To accurately estimate the WCET, which in this context is determined by the architectural latency, each stage must be taken into account. As explained in Section 9.3, the Data-link Protocol Stage and the Stream Generator Stage have a deterministic latency, which consists of 3 clock cycles in the implemented architecture. The latency of the Receiver Stage and the Transmitter Stage is given by two elements: the latency of the external communication, which can be omitted because it is on the order of nanoseconds, and the latency of the internal receiver and transmitter, which is of 6 clock cycles, as also shown in Tab. 11.5.

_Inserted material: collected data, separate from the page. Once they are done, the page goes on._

Lemma tick_total b r :
  Wf b → 0 ≤ r < 256 →
  Signal.val (alert_mode b) = 0 ∨ Signal.val (exposure_time b) < 15 →
  ∃ b', tick b r = Ok b'.
Proof.
  intros Hb Hr Hc. rewrite tick_Wf by assumption.
  destruct (Z.leb_spec 0 r), (Z.ltb_spec r 256); try lia.
  destruct (Z.eqb_spec (Signal.val (alert_mode b)) 0),
    (Z.eqb_spec (Signal.val (exposure_time b)) 15); simpl; eauto; lia.
Qed.

Lemma tick_post_Wf b r b' : Wf b → tick_post b r b' → Wf b'.
Proof.
  intros Hb [Hr Hc Erl Elim Emax Ecrit Eacc Emode Eprot Eexp Eal Erlog
               Ealog Eidx].
  pose proof Hb as [Hrl Hlim Hal Hmode Hexp Hacc Hrlog Halog Hprot Hmax
                      Hcrit Hidx Hlen].
  assert (Hlen' : length (event_radiation_log b')
                  = length (event_radiation_log b)).
  { rewrite Erlog. destruct (trip b); [apply length_alter|reflexivity]. }
  pose proof Hmode as Hmode'. pose proof Hexp as Hexp'.
  pose proof Hacc as Hacc'. pose proof Hidx as Hidx'.
  rewrite sized_spec in Hmode', Hexp', Hacc', Hidx'.
  constructor.
  - rewrite Erl. now apply sized_set_val.
  - now rewrite Elim.
  - rewrite Eal. apply sized_set_val; [assumption|]. destruct (trip b); lia.
  - rewrite Emode. apply sized_set_val; [assumption|].
    repeat case_match; lia.
  - rewrite Eexp. apply sized_set_val; [assumption|].
    destruct (Z.eqb_spec (Signal.val (alert_mode b)) 0); lia.
  - rewrite Eacc. apply sized_set_val; [assumption|].
    destruct (Z.ltb_spec (Signal.val (accumulated_radiation b) + r) 65536);
      lia.
  - rewrite Erlog. destruct (trip b); [|assumption].
    apply Forall_alter; [assumption|].
    intros s _ Hs. now apply sized_set_val.
  - rewrite Ealog. destruct (trip b); [|assumption].
    apply Forall_alter; [assumption|].
    intros s _ Hs. apply sized_set_val; [assumption|lia].
  - rewrite Eprot. repeat case_match; auto using sized_set_val with lia.
  - congruence.
  - congruence.
  - rewrite Hlen', Eidx. destruct (trip b); [|assumption].
    apply sized_set_val; [assumption|]. apply Z.mod_pos_bound. lia.
  - rewrite Hlen', Ealog.
    destruct (trip b); [rewrite length_alter|]; assumption.
Qed.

|                                     | number of    | Ι               | Latency $[ns]$ |                |
|-------------------------------------|--------------|-----------------|----------------|----------------|
|                                     | clock cycles | CDAS            | RS             | SC             |
|                                     |              | $\rho = 0.0064$ | $\rho = 0.004$ | $\rho = 0.016$ |
| Receiver S.                         | 6            | 76.8            | 38.4           | 38.4           |
| Data-link Prt. S.                   | 3            | 38.4            | 19.2           | 19.2           |
| Allocator sub-stage (Sched. S.)     | 1            | 12.8            | 6.4            | 6.4            |
| FIFO sub-stage (Sched. S.)          | Eq. (11.1)   | 12.8            | 4              | 24             |
| Select packet sub-stage (Sched. S.) | 1            | 6.4             | 4              | 4              |
| Stream Gen. S.                      | 3            | 19.2            | 0              | 0              |
| Transmitter S.                      | 6            | 39.4            | 24             | 24             |
| Sum of Latencies                    |              | 205.8           | 96             | 116            |

Table 11.5: Lightweight re-configurable dataflow architecture latency

The *Scheduler Stage* is the most complex stage to estimate the latency because a packet is enqueued in a FIFO, and the time at which it is dequeued is not deterministic. In

addition, due to the different FIFOs to schedule, the *Scheduler stage* has the largest packet latency, as shown in Tab. 11.5. In order to analytically calculate the average latency of a packet in a FIFO, the Equation (11.1) has been used.

$$Latency_{FIFOSub-stage} = \frac{\rho}{1-\rho} \frac{E(X^2)}{2E(X)}$$
(11.1)

In equation (11.1),  $E(X^2)$  and 2E(X) represent the mean square and the mean of the message length. Equation (11.1) takes the message length because the packets are enqueued in FIFOs and are scheduled when the entire message is received and committed. In Equation (11.1),  $\rho = (\mu/\lambda)$  represents the average fraction of time in which the *Scheduler* stage is occupied and can not accept new messages;  $\rho < 1$  defines the "stability condition" of the queues;  $1/\mu$  is the mean arrival time, and  $1/\lambda$  is the mean transmission time of the packets. To avoid losing packets,  $\rho$  must be less than 1.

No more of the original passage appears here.